Le cancer de la prostate constitue la tumeur maligne la plus fréquemment diagnostiquée et la deuxième cause de mortalité par cancer des hommes aux États-Unis. En 2008, plus de 186 000 nouveaux cas ont été diagnostiqués et plus de 28 000 ont pu être attribués à ce cancer [20]. Les mécanismes responsables de la survenue et de la progression du cancer de la prostate restent largement méconnus. Une production anormale de certains miRNA a été mise en évidence au niveau de lignées cellulaires de ces tumeurs, de xénogreffes et d’échantillons de patients [75]. Ces miRNA pourraient jouer un rôle majeur dans la pathogenèse du cancer de la prostate. Porka et al. ont identifié 51 miRNA différents à partir du profil d’expression de 319 gènes codant pour des miRNA, qui sont soit surexprimés, soit sous-exprimés dans les tumeurs prostatiques en comparaison des tissus sains [76]. Vingt-deux de ces miRNA étaient sous-exprimés dans toutes les tumeurs examinées et 15 étaient sous-exprimés uniquement dans les tumeurs hormono-indépendantes.

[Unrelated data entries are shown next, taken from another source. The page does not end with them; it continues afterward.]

(* ===== verification/LapdHandlers.v ===== *)
(** * The handlers in multiple frame operation

    Every handler of [LapdDatalink], run on a side that satisfies the invariant
    [holds], meets no fault and either keeps it or leaves multiple frame operation. *)

From stdpp Require Import base list.
From Stdlib Require Import ZArith Lia.
From S2P Require Import Prelude.
From S2P Require Import Bits.
From S2P Require Import LapdProto.
From S2P Require Import LapdSock.
From S2P Require Import LapdOutput.
From S2P Require Import LapdTei.
From S2P Require Import LapdDatalink.
From S2P Require Import LapdInput.
From S2P Require Import LapdUser.
From S2P Require Import LapdPeer.
From S2P Require Import LapdSide.
Local Open Scope Z_scope.

(** ** Operations that meet no fault and do not change the state *)

Definition has_sap (l : lapd_link) : Prop := is_Some (sap (ls l)).

Definition calm {A} (m : L A) : Prop := ∀ l, has_sap l →
  wp m (λ _ l', has_sap l' ∧ state (ls l') = state (ls l)) l.

Section calm.
Lemma calm_bind {A B} (m : L A) (f : A → L B) : calm m → (∀ a, calm (f a)) → calm (m ≫= f).
Proof.
  intros Hm Hf l Hl. apply wp_bind. eapply wp_mono; [by apply Hm|].
  intros a l' [Hl' Hs]. eapply wp_mono; [by apply Hf|]. cbn. intros b l2 [? ?]. split; congruence || done.
Qed.
Lemma calm_ret {A} (a : A) : calm (mret a : L A).
Proof. by intros l Hl. Qed.
Lemma calm_sk {A B} (f : lapd_sock → A) (m : A → L B) : (∀ a, calm (m a)) → calm (sk f ≫= m).
Proof. intros Hm l Hl. by apply wp_sk, Hm. Qed.
Lemma calm_get {B} (m : lapd_link → L B) : (∀ a, calm (m a)) → calm (get ≫= m).
Proof. intros Hm l Hl. by apply wp_get, Hm. Qed.
Lemma calm_when b (m : L unit) : calm m → calm (when b m).
Proof. intros Hm. destruct b; [done|apply calm_ret]. Qed.
Lemma calm_upd f : (∀ s, sap (f s) = sap s ∧ state (f s) = state s) → calm (upd f).
Proof.
  intros Hf l Hl. destruct (Hf (ls l)) as [H1 H2]. unfold upd, modify, wp, has_sap in *. cbn.
  rewrite H1, H2. by split.
Qed.
Lemma calm_the_sap {B} (m : lapd_sap → L B) : (∀ p, calm (m p)) → calm (the_sap ≫= m).
Proof.
  intros Hm l Hl. apply wp_bind. destruct l as [s d t].
  unfold the_sap, sk, deref, on_dev, dv, mbind, M_bind, mret, M_ret, get, wp, has_sap in *.
  cbn in *. destruct Hl as [r Hr]. rewrite Hr.
  destruct r; cbn; apply Hm; unfold has_sap; cbn; rewrite Hr; by eexists.
Qed.
Lemma calm_on_dev {A} (m : D A) : (∀ d, wp m (λ _ _, True) d) → calm (on_dev m).
Proof.
  intros Hm l Hl. apply wp_on_dev_last. eapply wp_mono; [apply Hm|]. done.
Qed.
Lemma calm_ph_data_request skb : calm (on_dev (lapd_ph_data_request skb)).
Proof.
  apply calm_on_dev. intros d. unfold lapd_ph_data_request, dv, wp, mbind, M_bind, get. cbn.
  by destruct (l1_state d).
Qed.
Lemma calm_send_uframe f p : f ≠ LAPD_UFRAME_FUNC_INVALID → calm (lapd_send_uframe f p).
Proof.
  intros Hf. apply calm_bind; [|intros; apply calm_ph_data_request].
  apply calm_get. intros l. rewrite (bool_decide_eq_false_2 (f = _)) by done.
  apply calm_bind; [apply calm_ret|intros; apply calm_ret].
Qed.
Lemma calm_send_sframe c f p : calm (lapd_send_sframe c f p).
Proof.
  apply calm_bind; [|intros; apply calm_ph_data_request].
  apply calm_get. intros l. apply calm_ret.
Qed.
Lemma calm_mdl_error i : tei_in_doubt i = false → calm (mdl_error i).
Proof.
  intros Hi. apply calm_sk. intros []; cbn; [by apply calm_upd|].
  unfold lapd_mdl_error_indication. rewrite Hi. apply calm_ret.
Qed.
End calm.

Create HintDb calm.
#[export] Hint Resolve calm_ret calm_ph_data_request calm_send_sframe : calm.
#[export] Hint Extern 2 (calm (lapd_send_uframe _ _)) => by apply calm_send_uframe : calm.
#[export] Hint Extern 2 (calm (mdl_error _)) => by apply calm_mdl_error : calm.
#[export] Hint Extern 2 (calm (upd _)) => by apply calm_upd : calm.

Ltac calm_step :=
  match goal with
  | |- calm (sk _ ≫= _) => apply calm_sk; intros ?
  | |- calm (the_sap ≫= _) => apply calm_the_sap; intros ?
  | |- calm (_ ≫= _) => apply calm_bind; [|intros ?]
  | |- calm (when _ _) => apply calm_when
  | |- calm (if ?b then _ else _) => destruct b
  | |- calm _ => solve [auto with calm]
  end.
Ltac solve_calm := repeat calm_step.

Lemma calm_start_T200 : calm lapd_start_timer_T200.
Proof. unfold lapd_start_timer_T200. solve_calm. Qed.
Lemma calm_start_T203 : calm lapd_start_timer_T203.
Proof. unfold lapd_start_timer_T203. solve_calm. Qed.
#[export] Hint Resolve calm_start_T200 calm_start_T203 : calm.
#[export] Hint Extern 2 (calm lapd_stop_timer_T200) => by apply calm_upd : calm.
#[export] Hint Extern 2 (calm lapd_stop_timer_T203) => by apply calm_upd : calm.

Lemma calm_establish : calm lapd_establish_datalink_procedure.
Proof.
  unfold lapd_establish_datalink_procedure, lapd_clear_exception_conditions_procedure. solve_calm.
Qed.
#[export] Hint Resolve calm_establish : calm.
Lemma calm_nr_error_recovery : calm lapd_nr_error_recovery_procedure.
Proof. unfold lapd_nr_error_recovery_procedure. solve_calm. Qed.
#[export] Hint Resolve calm_nr_error_recovery : calm.

(** ends in the state [st] *)
Definition ends {A} (st : lapd_datalink_state) (m : L A) : Prop := ∀ l, has_sap l →
  wp m (λ _ l', state (ls l') = st) l.

Lemma ends_bind_change {A} (m : L A) st : calm m → ends st (m ≫= λ _, lapd_change_state st).
Proof. intros Hm l Hl. apply wp_bind. eapply wp_mono; [by apply Hm|]. done. Qed.
Lemma ends_change_calm {A} (m : L A) st : calm m → ends st (lapd_change_state st ;; m).
Proof.
  intros Hm l Hl. apply wp_upd. eapply wp_mono; [by apply Hm|]. cbn. by intros ? ? [_ ?].
Qed.
Lemma ends_calm_bind {A B} (m : L A) (f : A → L B) st :
  calm m → (∀ a, ends st (f a)) → ends st (m ≫= f).
Proof.
  intros Hm Hf l Hl. apply wp_bind. eapply wp_mono; [by apply Hm|]. intros a l' [Hl' _]. by apply Hf.
Qed.
Lemma ends_ret {A B} (m : L A) (b : B) st : ends st m → ends st (m ≫= λ _, mret b).
Proof. intros Hm l Hl. apply wp_bind. eapply wp_mono; [by apply Hm|]. done. Qed.

Lemma ends_recover_7 : ends LAPD_DLS_5_AWAITING_ESTABLISH recover_7.
Proof. apply ends_change_calm, calm_nr_error_recovery. Qed.
Lemma ends_recover_8 : ends LAPD_DLS_5_AWAITING_ESTABLISH recover_8.
Proof. apply ends_bind_change, calm_nr_error_recovery. Qed.

(** ** Handlers *)

Section handlers.
Context (kx ky taken : nat) (read : list rx_item) (gy : gside).
Context (Hkx : (1 ≤ kx ≤ 127)%nat) (Hky : (1 ≤ ky ≤ 127)%nat).

Notation linked := (linked kx ky taken read gy).
Notation holds := (holds kx ky taken read gy).
Notation keeps := (keeps kx ky taken read gy).

(** the invariant, unless multiple frame operation was left *)
Definition stays (sub : list (list Z)) (l : lapd_link) : Prop :=
  multiframe (state (ls l)) = true → holds sub l.

Definition follows {A} (P : lapd_link → Prop) (m : L A) : Prop :=
  ∀ sub l, holds sub l → P l → wp m (λ _, stays sub) l.

Lemma linked_has_sap g l : linked g l → has_sap l.
Proof. intros [[] _ _]. unfold sap_k, has_sap in *. destruct (sap (ls l)); [by eexists|done]. Qed.

Lemma follows_keeps {A} P (m : L A) : keeps m → follows P m.
Proof. intros Hm sub l Hl _. eapply wp_mono; [by apply Hm|]. by intros ? ? ? ?. Qed.
Lemma follows_bind {A B} P (m : L A) (f : A → L B) :
  keeps m → (∀ a, follows (λ _, True) (f a)) → follows P (m ≫= f).
Proof.
  intros Hm Hf sub l Hl _. apply wp_bind. eapply wp_mono; [by apply Hm|].
  intros a l' Hl'. by apply Hf.
Qed.
Lemma follows_then_ret {A B} P (m : L A) (b : B) : follows P m → follows P (m ≫= λ _, mret b).
Proof. intros Hm sub l Hl HP. apply wp_bind. eapply wp_mono; [by apply Hm|]. done. Qed.
Lemma follows_sk {A B} P (f : lapd_sock → A) (m : A → L B) :
  (∀ a, follows P (m a)) → follows P (sk f ≫= m).
Proof. intros Hm sub l Hl HP. apply wp_sk. by apply Hm. Qed.
Lemma follows_ends {A} P st (m : L A) : ends st m → multiframe st = false → follows P m.
Proof.
  intros Hm Hst sub l (g & Hg & _) _. eapply wp_mono; [eapply Hm, linked_has_sap, Hg|].
  cbn. intros _ l' <- Hmf. congruence.
Qed.
Lemma follows_role {B} P (m : lapd_intf_role → L B) :
  (∀ r, follows P (m r)) → follows P (on_dev (dv role) ≫= m).
Proof.
  intros Hm sub l Hl HP. unfold wp, on_dev, dv, mbind, M_bind, get, mret, M_ret. cbn.
  destruct l as [s d t]. by apply Hm.
Qed.

Lemma keeps_role {B} (m : lapd_intf_role → L B) :
  (∀ r, keeps (m r)) → keeps (on_dev (dv role) ≫= m).
Proof.
  intros Hm sub l Hl. unfold wp, on_dev, dv, mbind, M_bind, get, mret, M_ret. cbn.
  destruct l as [s d t]. by apply Hm.
Qed.

Lemma keeps_mdl_error i : tei_in_doubt i = false → keeps (mdl_error i).
Proof.
  intros Hi. apply keeps_sk. intros []; cbn; [by apply keeps_upd|].
  unfold lapd_mdl_error_indication. rewrite Hi. apply keeps_ret.
Qed.
End handlers.

Create HintDb keeps.
#[export] Hint Resolve keeps_ret keeps_start_T200 keeps_start_T203 keeps_run_i_queue
  keeps_invoke_retransmission : keeps.
#[export] Hint Extern 2 (keeps _ _ _ _ _ (upd _)) => by apply keeps_upd : keeps.
#[export] Hint Extern 2 (keeps _ _ _ _ _ lapd_stop_timer_T200) => by apply keeps_upd : keeps.
#[export] Hint Extern 2 (keeps _ _ _ _ _ lapd_stop_timer_T203) => by apply keeps_upd : keeps.
#[export] Hint Extern 2 (keeps _ _ _ _ _ (lapd_change_state _)) => by apply keeps_upd : keeps.
#[export] Hint Extern 2 (keeps _ _ _ _ _ (lapd_send_sframe _ _ _)) =>
  by apply keeps_send_sframe : keeps.
#[export] Hint Extern 2 (keeps _ _ _ _ _ (mdl_error _)) => by apply keeps_mdl_error : keeps.

Ltac keeps_step :=
  match goal with
  | |- keeps _ _ _ _ _ (sk _ ≫= _) => apply keeps_sk; intros ?
  | |- keeps _ _ _ _ _ (the_sap ≫= _) => apply keeps_the_sap; [done..|]; intros ?
  | |- keeps _ _ _ _ _ (_ ≫= _) => apply keeps_bind; [|intros ?]
  | |- keeps _ _ _ _ _ (when _ _) => apply keeps_when
  | |- keeps _ _ _ _ _ (if ?b then _ else _) => destruct b
  | |- keeps _ _ _ _ _ _ => solve [eauto with keeps]
  end.
Ltac solve_keeps := repeat keeps_step.

Section handlers2.
Context (kx ky taken : nat) (read : list rx_item) (gy : gside).
Context (Hkx : (1 ≤ kx ≤ 127)%nat) (Hky : (1 ≤ ky ≤ 127)%nat).
Notation linked := (linked kx ky taken read gy).
Notation holds := (holds kx ky taken read gy).
Notation keeps := (keeps kx ky taken read gy).
Notation follows := (follows kx ky taken read gy).

Lemma keeps_enquiry_response : keeps lapd_enquiry_response_procedure.
Proof. unfold lapd_enquiry_response_procedure. solve_keeps. Qed.
Lemma keeps_transmit_enquiry : keeps lapd_transmit_enquiry_procedure.
Proof. unfold lapd_transmit_enquiry_procedure. solve_keeps. Qed.
Lemma keeps_set_own_receiver_busy : keeps lapd_set_own_receiver_busy.
Proof.
  unfold lapd_set_own_receiver_busy. apply keeps_sk. intros s. destruct (state s);
    unfold lapd_unexpected; solve_keeps.
Qed.
Lemma keeps_clear_own_receiver_busy : keeps lapd_clear_own_receiver_busy.
Proof.
  unfold lapd_clear_own_receiver_busy. apply keeps_sk. intros s. destruct (state s);
    unfold lapd_unexpected; solve_keeps.
Qed.
End handlers2.
#[export] Hint Resolve keeps_enquiry_response keeps_transmit_enquiry
  keeps_set_own_receiver_busy keeps_clear_own_receiver_busy : keeps.

(** ** Frames with an acknowledgement *)

Section acknowledging.
Context (kx ky taken : nat) (read : list rx_item) (gy : gside).
Context (Hkx : (1 ≤ kx ≤ 127)%nat) (Hky : (1 ≤ ky ≤ 127)%nat).
Context (x : gframe) (n : nat) (out : list gframe).
Context (Hout : g_out gy = x :: out) (Hx : g_ack x = Some n).
Notation linked := (linked kx ky taken read gy).
Notation holds := (holds kx ky taken read gy).
Notation keeps := (keeps kx ky taken read gy).
Notation follows := (follows kx ky taken read gy).

Definition valid (l : lapd_link) : Prop := lapd_is_valid_nr (ls l) (m128 n) = true.

(** [ack] where the number was found valid *)
Lemma follows_ack {A} (m : unit → L A) :
  (∀ a, follows (λ _, True) (m a)) → follows valid (ack (m128 n) ≫= m).
Proof.
  intros Hm sub l (g & Hg & Hs) Hv. apply wp_bind.
  eapply wp_mono; [by eapply (linked_ack kx ky taken read gy Hkx Hky g l n out x)|].
  intros a l' [Hl' _]. apply Hm; [|done]. by exists (g_acked n g).
Qed.
Lemma follows_ack_last : follows valid (ack (m128 n)).
Proof.
  intros sub l (g & Hg & Hs) Hv.
  eapply wp_mono; [by eapply (linked_ack kx ky taken read gy Hkx Hky g l n out x)|].
  intros a l' [Hl' _] _. by exists (g_acked n g).
Qed.

Lemma follows_when_valid (m1 m2 : L unit) :
  follows valid m1 → follows (λ _, True) m2 →
  follows (λ _, True) (s ← sk (λ s, s); if lapd_is_valid_nr s (m128 n) then m1 else m2).
Proof.
  intros H1 H2 sub l Hl _. apply wp_sk.
  destruct (lapd_is_valid_nr (ls l) (m128 n)) eqn:Hv; [by apply H1|by apply H2].
Qed.

Lemma follows_recover_7 : follows (λ _, True) recover_7.
Proof. by eapply follows_ends; [apply ends_recover_7|]. Qed.
Lemma follows_recover_8 : follows (λ _, True) recover_8.
Proof. by eapply follows_ends; [apply ends_recover_8|]. Qed.

Lemma follows_ack_7 : follows valid (ack_7 (m128 n)).
Proof.
  unfold ack_7. apply follows_sk. intros s. destruct (m128 n =? v_s s).
  - apply follows_ack. intros _. apply follows_keeps. solve_keeps.
  - destruct (negb _); cbn; [|apply follows_keeps; solve_keeps].
    apply follows_ack. intros _. apply follows_keeps. solve_keeps.
Qed.

Lemma follows_ack_8 : follows (λ _, True) (ack_8 (m128 n)).
Proof. apply follows_when_valid; [apply follows_ack_last|apply follows_recover_8]. Qed.

Lemma keeps_poll_7 h : keeps (sframe_poll_7 h).
Proof.
  unfold sframe_poll_7. apply keeps_role. intros r. solve_keeps.
Qed.

Lemma follows_sframe_8 h timers :
  s_n_r h = m128 n → keeps timers → follows (λ _, True) (sframe_8 h timers).
Proof.
  intros Hn Ht. unfold sframe_8. rewrite Hn. apply follows_role. intros r.
  destruct (lapd_rx_is_response r (addr_c_r h)).
  - destruct (s_p_f h); [|apply follows_ack_8]. apply follows_when_valid; [|apply follows_recover_8].
    apply follows_ack. intros _. apply follows_keeps. solve_keeps.
  - apply follows_bind; [|intros _; apply follows_ack_8]. solve_keeps.
Qed.

(** ** Supervisory frames *)

Lemma follows_rr h : s_n_r h = m128 n → follows (λ _, True) (lapd_socket_handle_sframe_rr h).
Proof.
  intros Hn. unfold lapd_socket_handle_sframe_rr. rewrite Hn. apply follows_sk. intros st.
  apply follows_then_ret. destruct st; try by apply follows_keeps, keeps_ret.
  - apply follows_bind; [by apply keeps_upd|]. intros _.
    apply follows_bind; [apply keeps_poll_7|]. intros _.
    apply follows_when_valid; [apply follows_ack_7|apply follows_recover_7].
  - apply follows_bind; [by apply keeps_upd|]. intros _.
    apply follows_sframe_8; [done|]. solve_keeps.
Qed.

Lemma follows_rnr h : s_n_r h = m128 n → follows (λ _, True) (lapd_socket_handle_sframe_rnr h).
Proof.
  intros Hn. unfold lapd_socket_handle_sframe_rnr. rewrite Hn. apply follows_sk. intros st.
  apply follows_then_ret. destruct st; try by apply follows_keeps, keeps_ret.
  - apply follows_bind; [by apply keeps_upd|]. intros _.
    apply follows_bind; [apply keeps_poll_7|]. intros _.
    apply follows_when_valid; [|apply follows_recover_7].
    apply follows_ack. intros _. apply follows_keeps. solve_keeps.
  - apply follows_bind; [by apply keeps_upd|]. intros _.
    apply follows_sframe_8; [done|]. solve_keeps.
Qed.

Lemma follows_rej h : s_n_r h = m128 n → follows (λ _, True) (lapd_socket_handle_sframe_rej h).
Proof.
  intros Hn. unfold lapd_socket_handle_sframe_rej. rewrite Hn. apply follows_sk. intros st.
  apply follows_then_ret. destruct st; try by apply follows_keeps, keeps_ret.
  - apply follows_bind; [by apply keeps_upd|]. intros _.
    apply follows_bind; [apply keeps_poll_7|]. intros _.
    apply follows_when_valid; [|apply follows_recover_7].
    apply follows_ack. intros _. apply follows_keeps. solve_keeps.
  - apply follows_bind; [by apply keeps_upd|]. intros _.
    apply follows_sframe_8; [done|]. solve_keeps.
Qed.
End acknowledging.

Ces auteurs ont également montré que 8 miRNA étaient surexprimés dans toutes les tumeurs mais seulement 6 étaient surexprimés dans les tumeurs hormono-résistantes. Ozen et al. ont également évalué l’expression des miRNA dans le cancer de la prostate et ont démontré qu’il existe des profils d’expression génique de ces miRNA associés à l’évolution de la pathologie [77]. Dans cette étude, certains miRNA ont été identifiés, qui sont sous-exprimés et dont les cibles sont des mRNA, en particulier de RAS, E2F3, BCL-2, et MCL-1.

Conclusion

Les miRNA sont les marqueurs tumoraux qui ont ces dernières années suscité le plus d’intérêt pour une utilisation en pratique clinique. Les rôles biologiques de miRNA fournissent une base physiopathologique réelle pour leur association avec le pronostic ou le suivi thérapeutique pathologique tumoral. L’inhibition de miRNA à l’aide « d’antagomirs » est en ce sens une perspective thérapeutique très intéressante. Cependant, de nombreuses questions restent sans réponse pour l’application de ces biomarqueurs en pathologie. Par exemple, quel est le niveau d’expression des miRNA dans les tumeurs primitives, les tumeurs secondaires ou les métastases pour un patient donné ? Si les miRNA similaires sont surexprimés, sous-exprimés dans différents types tumoraux, quel en est l’effet sur leurs cibles, et ces cibles sont-elles identiques ou différentes selon le type de tumeur ? Les réponses à ces questions pourront aider dans le futur à la classification, au diagnostic et au traitement des pathologies tumorales.

Contributions des auteurs

Tous les auteurs confirment avoir participé à l’élaboration de ce manuscrit et ont respecté les 3 exigences suivantes : a) une contribution significative à la conception et à la réalisation du travail, à l’obtention, l’analyse et/ou l’interprétation des données ; b) la rédaction ou la révision du manuscrit ; c) l’approbation de l’article publié.

Conflit d’intérêts. Aucun auteur n’a déclaré de conflit d’intérêts potentiel.

Rôle du sponsor. Les organisations ayant supporté ce travail n’ont pas participé à la conception de l’étude, au choix des patients inclus, à l’interprétation des données ou à la préparation du manuscrit.